● WORK TO COMPLETE: Write out each line from the data below that includes the word "clear".

● DATA IN THIS EXERCISE:
(** Two states of the device: after four page writes, and in the middle of a fifth. *)
Lemma tiny_run : exists f u, flow_ok f /\ spp f = tiny_params /\ 4 <= slack f /\ 2 <= space f SLC_MODE /\
  wrote 0 f u /\ 3 <= space u TLC_MODE /\ pq_elems (victim_line_pq (lm u)) <> [].
Proof.
  destruct (fresh_flow _ _ _ tiny_ftl_fresh) as [F0 Hs0]. pose proof (ff_spp _ _ _ tiny_ftl_fresh) as Hp0.
  destruct (write_pages_spec 0 5 [0; 1; 2; 3] tiny_ftl demo_clock 0%nat F0) as (t & f & E & F & Hp & Hsl & _).
  { rewrite Hp0. repeat constructor; cbn; lia. }
  { rewrite Hs0. unfold spare. rewrite Hp0. cbn. lia. }
  pose proof victim_waits_true as Hv. rewrite E in Hv. clear E. cbn [victim_waits] in Hv. rewrite Hs0 in Hsl. rewrite Hp0 in Hp.
  change (ppl_of _ _ * _) with 8 in Hsl. change (Z.of_nat (length [0; 1; 2; 3])) with 4 in Hsl. clear F0 Hs0 Hp0.
  pose proof (fl_inv _ F) as I. pose proof (room_range _ SLC_MODE I) as Hr. rewrite Hp in Hr. change (ppl_of _ _) with 1 in Hr.
  assert (4 <= space f TLC_MODE) as Ht.
  { unfold slack in Hsl. rewrite Hp in Hsl. change (ppl_of tiny_params SLC_MODE) with 1 in Hsl. lia. }
  assert (2 <= space f SLC_MODE) as Hs2.
  { pose proof (fl_free _ F). unfold space. rewrite Hp. change (ppl_of tiny_params SLC_MODE) with 1. lia. }
  destruct (write_one_page_spec 0 5 0 f demo_clock 0%nat I) as (r & t' & u & E & W); [by rewrite Hp|done|].
  rewrite E in Hv. exists f, u. split_and!; try done; [rewrite (wr_tlc _ _ _ W); lia|].
  destruct (fb_area _ _ _ (ci_base _ (wr_inv _ _ _ W)) TLC_MODE) as (? & ? & _ & L & _).
  pose proof (lb_victim_cnt _ _ _ _ _ _ _ L) as Hc. cbn [get_lm] in Hc. intros Hnil. rewrite Hnil in Hc.
  cbn [length] in Hc. lia.
Qed.

(** In the middle of the fifth page write an SLC line waits to be migrated. *)
Lemma slc_waiting : exists f, conv_inv f /\ spp f = tiny_params /\ candidates f SLC_MODE <> [].
Proof.
  destruct tiny_run as (f & u & F & Hp & _ & _ & W & _). exists u. split; [apply W|]. pose proof (wr_spp _ _ _ W) as Hu.
  split; [by rewrite Hu|]. intros Hnil. pose proof (slc_candidates u (wr_inv _ _ _ W)) as Hc. rewrite Hnil in Hc.
  pose proof (slc_candidates f (fl_inv _ F)) as Hc'. rewrite Hu, Hp in Hc. rewrite Hp in Hc'.
  change (nlines_of tiny_params SLC_MODE) with 4 in *. change (zlen (@nil ptr)) with 0 in Hc.
  pose proof (po_free _ _ _ (owed _ _ _ F W)) as Hf. pose proof (room_range _ SLC_MODE (fl_inv _ F)) as Hr.
  rewrite Hp in Hr. change (ppl_of tiny_params SLC_MODE) with 1 in Hr. replace (room f SLC_MODE =? 1) with true in Hf by lia. lia.
Qed.

(** ** Page operations *)
(** a host page write, as far as the mapping: from a state that satisfies the
    invariant, with room in the SLC area, it returns; the page used was free and
    becomes valid, the logical page maps to it and every other logical page maps
    where it did, the invariant holds again, one SLC page is used up and no TLC page. *)
Theorem write_page_map_correct f lpn clk t :
  conv_inv f -> 0 <= lpn < tt_pgs (spp f) -> 2 <= space f SLC_MODE ->
  exists t' f', write_page_map lpn clk t f = Ok (pof (cursor f SLC_MODE), t', f') /\ conv_inv f' /\
    st (ssd f) (cursor f SLC_MODE) = Some PG_FREE /\ st (ssd f') (cursor f SLC_MODE) = Some PG_VALID /\
    (forall n, zget (maptbl f') n = if decide (lpn = n) then Some (pof (cursor f SLC_MODE)) else zget (maptbl f) n) /\
    space f' SLC_MODE = space f SLC_MODE - 1 /\ space f' TLC_MODE = space f TLC_MODE.
Proof.
  intros I Hl Hs. destruct (write_page_map_spec f lpn clk t I Hl Hs) as (t' & f' & E & W).
  destruct (mark_valid_spec _ f SLC_MODE (ci_base _ I)) as (_ & _ & _ & _ & Hfree & _).
  exists t', f'. split_and!; try apply W; [done|done|]. intros n. rewrite (wr_map _ _ _ W).
  apply zget_zset. by rewrite (mo_len _ _ _ _ _ (ci_map _ I)).
Qed.

Lemma write_page_map_correct_witness :
  exists f t' f', spp f = tiny_params /\ write_page_map 0 demo_clock 0%nat f = Ok (pof (cursor f SLC_MODE), t', f') /\
    conv_inv f' /\ zget (maptbl f') 0 = Some (pof (cursor f SLC_MODE)).
Proof.
  destruct tiny_run as (f & _ & F & Hp & _ & Hs & _).
  destruct (write_page_map_correct f 0 demo_clock 0%nat (fl_inv _ F)) as (t' & f' & E & I & _ & _ & Hm & _);
    [by rewrite Hp|exact Hs|].
  exists f, t', f'. split; [exact Hp|]. split; [exact E|]. split; [exact I|apply (Hm 0)].
Defined.

(** C4: a host page write with its credit: while the TLC area has more slack than it must
    keep for a collection, the write and the migration it may trigger meet no fault;
    credits again match the room in the open SLC line, at least two SLC lines are
    free, at most one page of slack is used, and exactly that logical page becomes mapped. *)
Theorem write_page_flow rsv stime lpn f clk t :
  flow_ok f -> 0 <= lpn < tt_pgs (spp f) -> spare f + 1 <= slack f ->
  exists r t' f', (let* r := write_one_page rsv stime lpn in write_credit rsv ;; ret r) clk t f = Ok (r, t', f') /\
    flow_ok f' /\ slack f - 1 <= slack f' /\ (forall n, mapped f' n <-> n = lpn \/ mapped f n).
Proof.
  intros F Hl Hs. destruct (write_page_spec rsv stime lpn f clk t F Hl Hs) as (r & t' & f' & E & [D1 D2 D3 D4 D5]).
  by exists r, t', f'.
Qed.

Lemma write_page_flow_witness :
  exists f r t' f', spp f = tiny_params /\
    (let* r := write_one_page 0 5 3 in write_credit 0 ;; ret r) demo_clock 0%nat f = Ok (r, t', f') /\
    flow_ok f' /\ mapped f' 3.
Proof.
  destruct tiny_run as (f & _ & F & Hp & Hs & _).
  destruct (write_page_flow 0 5 3 f demo_clock 0%nat F) as (r & t' & f' & E & F' & _ & Hm);
    [by rewrite Hp|unfold spare; rewrite Hp; change (2 + 1 <= slack f); lia|].
  exists f, r, t', f'. split; [exact Hp|]. split; [exact E|]. split; [exact F'|]. apply Hm. by left.
Defined.

(** [mark_page_invalid] on a valid page meets no assertion, makes that page and no
    other invalid, and keeps the line bookkeeping exact: counters, queue priorities,
    and which of free list, victim queue and full list a line is on. *)
Theorem mark_page_invalid_correct f y :
  ftl_base settled no_victim f -> in_range (spp f) y -> st (ssd f) y = Some PG_VALID ->
  exists f', mark_page_invalid f (pof y) = Ok f' /\ ftl_base settled no_victim f' /\
    (forall z, in_range (spp f) z -> st (ssd f') z = if decide (z = y) then Some PG_INVALID else st (ssd f) z) /\
    maptbl f' = maptbl f /\ rmap f' = rmap f /\ wp_of f' SLC_MODE = wp_of f SLC_MODE /\ wp_of f' TLC_MODE = wp_of f TLC_MODE.
Proof.
  intros B Hy Hv. destruct (mark_invalid_spec f y B Hy Hv) as (f' & E & B' & S & K & P).
  exists f'. split_and!; try done; [apply (kp_maptbl _ _ K)|apply (kp_rmap _ _ K)|apply (sl_wp _ _ P)|apply (sl_wp _ _ P)].
Qed.

Lemma mark_page_invalid_correct_witness :
  exists u y f', spp u = tiny_params /\ mark_page_invalid u (pof y) = Ok f' /\
    ftl_base settled no_victim f' /\ st (ssd f') y = Some PG_INVALID.
Proof.
  destruct tiny_run as (f & u & F & Hp & _ & _ & W & _). pose proof (wr_spp _ _ _ W) as Hu.
  pose proof (cursor_in_range _ _ _ (ci_base _ (fl_inv _ F)) SLC_MODE) as Hy. rewrite <- Hu in Hy.
  destruct (mark_page_invalid_correct u (cursor f SLC_MODE) (ci_base _ (wr_inv _ _ _ W)) Hy (wr_valid _ _ _ W))
    as (f' & E & B' & S & _).
  exists u, (cursor f SLC_MODE), f'. split; [by rewrite Hu|]. split; [exact E|]. split; [exact B'|].
  rewrite S by exact Hy. by rewrite decide_True.
Defined.

(** C8: [advance_write_pointer] on a partition whose bookkeeping is exact, after the page under
    the pointer of area [a] is marked valid.  If pages or free lines are left
    in the area, it returns: the pointer moves to the next page of the line, or the
    line goes to the full list or the victim queue and a free one is opened; the
    bookkeeping is exact again, the array and the other area are untouched, and
    exactly one page of the area is used up.  If that page was the last of the area's open
    line and no line is free, it stops at the assertion on the line, and only then. *)
Theorem advance_write_pointer_correct f a f1 :
  ftl_base settled no_victim f -> mark_page_valid f (pof (cursor f a)) = Ok f1 ->
  if (room f a =? 1) && (zlen (free_lines f a) =? 0) then advance_write_pointer f1 (io_of a) = Err BugOn
  else exists f', advance_write_pointer f1 (io_of a) = Ok f' /\ ftl_base settled no_victim f' /\
    ssd f' = ssd f1 /\ space f' a = space f a - 1 /\
    (forall b, b <> a -> wp_of f' b = wp_of f1 b /\ get_lm f' b = get_lm f1 b).
Proof.
  intros B E1. destruct (mark_valid_spec _ f a B) as (f2 & E2 & B2 & S & _ & K & P).
  assert (f2 = f1) as -> by congruence.
  assert (space f1 a = space f a) as Hsp by (apply space_same; [apply (kp_spp _ _ K)|apply (sl_wp _ _ P)|apply (sl_free _ _ P)]).
  pose proof (base_room_range _ _ _ a B) as Hr. pose proof (ppl_pos _ (fb_geo _ _ _ B) a) as Hp.
  destruct (_ && _) eqn:Hlast.
  - apply (advance_fails _ _ _ B2). rewrite Hsp. unfold space. nia.
  - destruct (advance_spec _ f1 a B2) as (f' & E' & B' & A); [rewrite Hsp; unfold space; nia|].
    exists f'. split; [done|]. split; [done|]. split; [apply A|]. split; [rewrite (av_space _ _ _ A); lia|apply A].
Qed.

● RESPONSE:
  pose proof victim_waits_true as Hv. rewrite E in Hv. clear E. cbn [victim_waits] in Hv. rewrite Hs0 in Hsl. rewrite Hp0 in Hp.
  change (ppl_of _ _ * _) with 8 in Hsl. change (Z.of_nat (length [0; 1; 2; 3])) with 4 in Hsl. clear F0 Hs0 Hp0.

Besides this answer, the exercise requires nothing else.